Two-dimensional Brownian motion with dependent components: turning angle analysis

TL;DR

This paper analyzes a two-dimensional correlated Brownian motion model focusing on the distribution of turning angles, supported by theoretical, simulation, and real-world data analysis, including financial and physical systems.

Contribution

It introduces a model for dependent components in 2D Brownian motion and studies its turning angle distribution, extending traditional independent-component models.

Findings

Dependent components significantly affect turning angle distribution.

The model aligns well with real-world financial and physical data.

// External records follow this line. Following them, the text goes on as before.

(** The results of [ReadLine] on a reader whose buffer holds [size]
    bytes, for the unread bytes [text]; [buf] is the part of the current
    line that has been scanned.  A line feed ends a line.  A buffer that
    fills up before a line feed is returned as a fragment with
    [isPrefix = true]; if it ends in a carriage return, that byte is put
    back and starts the next fragment.  At the end of the input the bytes
    scanned, if any, are the last line. *)
Fixpoint fragments (size : nat) (buf text : string) : Reader :=
  match text with
  | EmptyString =>
      match buf with
      | EmptyString => []
      | _ => [(buf, false)]
      end
  | String c text' =>
      if Ascii.eqb c "010" then (dropCR buf, false) :: fragments size "" text'
      else
        let buf' := buf ++ String c "" in
        if (String.length buf' <? size)%nat then fragments size buf' text'
        else if Ascii.eqb c "013"
             then (buf, true) :: fragments size (String c "") text'
             else (buf', true) :: fragments size "" text'
  end.

Definition defaultBufSize : nat := 4096.

(** [bufio.NewReader(f)] for a file that holds [text]. *)
Definition NewReader (text : string) : Reader :=
  fragments defaultBufSize "" text.

End bufio.

(** ** The process and its collaborators *)

(** [PullRequestParams], the request handed to the GitHub client. *)
Record PullRequestParams : Type := {
  Title : string;
  Body : string;
  Base : string;
  Head : string
}.

(** What the process acts on: the files by path, the requests that
    [gh.CreatePullRequest] has received, and the lines logged. *)
Record World : Type := {
  files : string -> option string;
  created : list (string * string * PullRequestParams);
  logged : list string
}.

(** The [git] collaborator. *)
Record Git : Type := {
  Dir : string;
  Owner : string;
  Repo : string;
  Editor : string;
  CommitLogs : string -> string -> string
}.

(** The surroundings of the command: [git], the two flags, and how the
    operating system and GitHub answer. [runs] is what a child process
    does: its failure, if any, and the files it leaves. *)
Record System : Type := {
  git : Git;
  flagPullRequestBase : string;
  flagPullRequestHead : string;
  joinPath : string -> string -> string;
  writeFails : string -> World -> error;
  runs : list string -> World -> error * (string -> option string);
  createFails : string -> string -> PullRequestParams -> World -> error
}.

(** How a computation of the process ends. *)
Inductive result (A : Type) : Type :=
| Returned (a : A)
| Exited (status : Z)
| Panicked.

Arguments Returned {A} a.
Arguments Exited {A} status.
Arguments Panicked {A}.

(** Computations of the process: a state monad over [World] in which
    [os.Exit] and panics cut the rest of the computation. *)
Definition M (A : Type) : Type := World -> result A * World.

Definition ret {A : Type} (a : A) : M A := fun w => (Returned a, w).

Definition bind {A B : Type} (m : M A) (k : A -> M B) : M B :=
  fun w =>
    match m w with
    | (Returned a, w') => k a w'
    | (Exited status, w') => (Exited status, w')
    | (Panicked, w') => (Panicked, w')
    end.

Notation "x <- m ;; k" := (bind m (fun x => k))
  (at level 61, m at next level, right associativity).
Notation "m ;; k" := (bind m (fun _ => k))
  (at level 61, right associativity).

(** A value whose computation may panic. *)
Definition orPanic {A : Type} (r : option A) : M A :=
  fun w =>
    match r with
    | Some a => (Returned a, w)
    | None => (Panicked, w)
    end.

Definition update (f : string -> option string) (path data : string)
  : string -> option string :=
  fun p => if String.eqb p path then Some data else f p.

Module log.
(** [log.Fatal(v)]: the message is logged and the process exits with
    status 1. *)
Definition Fatal {A : Type} (v : string) : M A :=
  fun w =>
    (Exited 1,
     {| files := files w; created := created w;
        logged := (logged w ++ [v])%list |}).
End log.

Module ioutil.
(** [ioutil.WriteFile(filename, data, perm)]: the file is created or
    overwritten, unless the system refuses. *)
Definition WriteFile (sys : System) (filename data : string) : M error :=
  fun w =>
    match writeFails sys filename w with
    | Some e => (Returned (Some e), w)
    | None =>
        (Returned None,
         {| files := update (files w) filename data;
            created := created w; logged := logged w |})
    end.
End ioutil.

Module os.
(** An [*os.File] opened for reading, by the bytes it holds; [None] is the
    nil file. *)
Definition File : Type := option string.

(** [os.Open(name)]: the files of the model are all readable, so that
    opening fails for a missing file only, with the error of Go's
    [*PathError]. *)
Definition Open (name : string) : M (File * error) :=
  fun w =>
    match files w name with
    | Some data => (Returned (Some data, None), w)
    | None =>
        (Returned (None, Some ("open " ++ name
                               ++ ": no such file or directory")), w)
    end.

(** [f.Close()]: on the nil file it does nothing and returns
    [os.ErrInvalid]. *)
Definition Close (f : File) : M error :=
  ret (match f with
       | Some _ => None
       | None => Some "invalid argument"
       end).

(** The bytes a reader gets from [f]; a read from the nil file fails at
    once, as does a read at the end of the input. *)
Definition contents (f : File) : string :=
  match f with
  | Some data => data
  | None => EmptyString
  end.
End os.

Module exec.
(** [exec.Command(name, arg...).Run()] with the standard streams of the
    process: the child does what it does to the files. *)
Definition Run (sys : System) (name : string) (arg : list string)
  : M error :=
  fun w =>
    let '(err, fs) := runs sys (name :: arg) w in
    (Returned err,
     {| files := fs; created := created w; logged := logged w |}).
End exec.

Module gh.
(** [gh.CreatePullRequest(owner, repo, params)]: the request reaches the
    client, which answers. *)
Definition CreatePullRequest (sys : System) (owner repo : string)
    (params : PullRequestParams) : M error :=
  fun w =>
    (Returned (createFails sys owner repo params w),
     {| files := files w;
        created := (created w ++ [(owner, repo, params)])%list;
        logged := logged w |}).
End gh.

(** ** pull_request.go *)

(** [getLocalBranch]: the last segment of the branch name cut at [":"].
    [None] is the index-out-of-range panic of [result[len(result)-1]]. *)
Definition getLocalBranch (branchName : string) : option string :=
  let result := strings.Split branchName ":" in
  index result (len result - 1).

Extensions to time-varying correlations are feasible.

Abstract

Brownian motion in one or more dimensions is extensively used as a stochastic process to model natural and engineering signals, as well as financial data. Most works dealing with multidimensional Brownian motion consider the different dimensions as independent components. In this article, we investigate a model of correlated Brownian motion in $\mathbb{R}^2$, where the individual components are not necessarily independent. We explore various statistical properties of the process under consideration, going beyond the conventional analysis of the second moment. Our particular focus lies on investigating the distribution of turning angles. This distribution reveals particularly interesting characteristics for processes with dependent components that are relevant to applications in diverse physical systems. Theoretical considerations are supported by numerical simulations and analysis of two real-world datasets: the financial data of the Dow Jones Industrial Average and the Standard and Poor's 500, and trajectories of polystyrene beads in water. Finally, we show that the model can be readily extended to trajectories with correlations that change over time.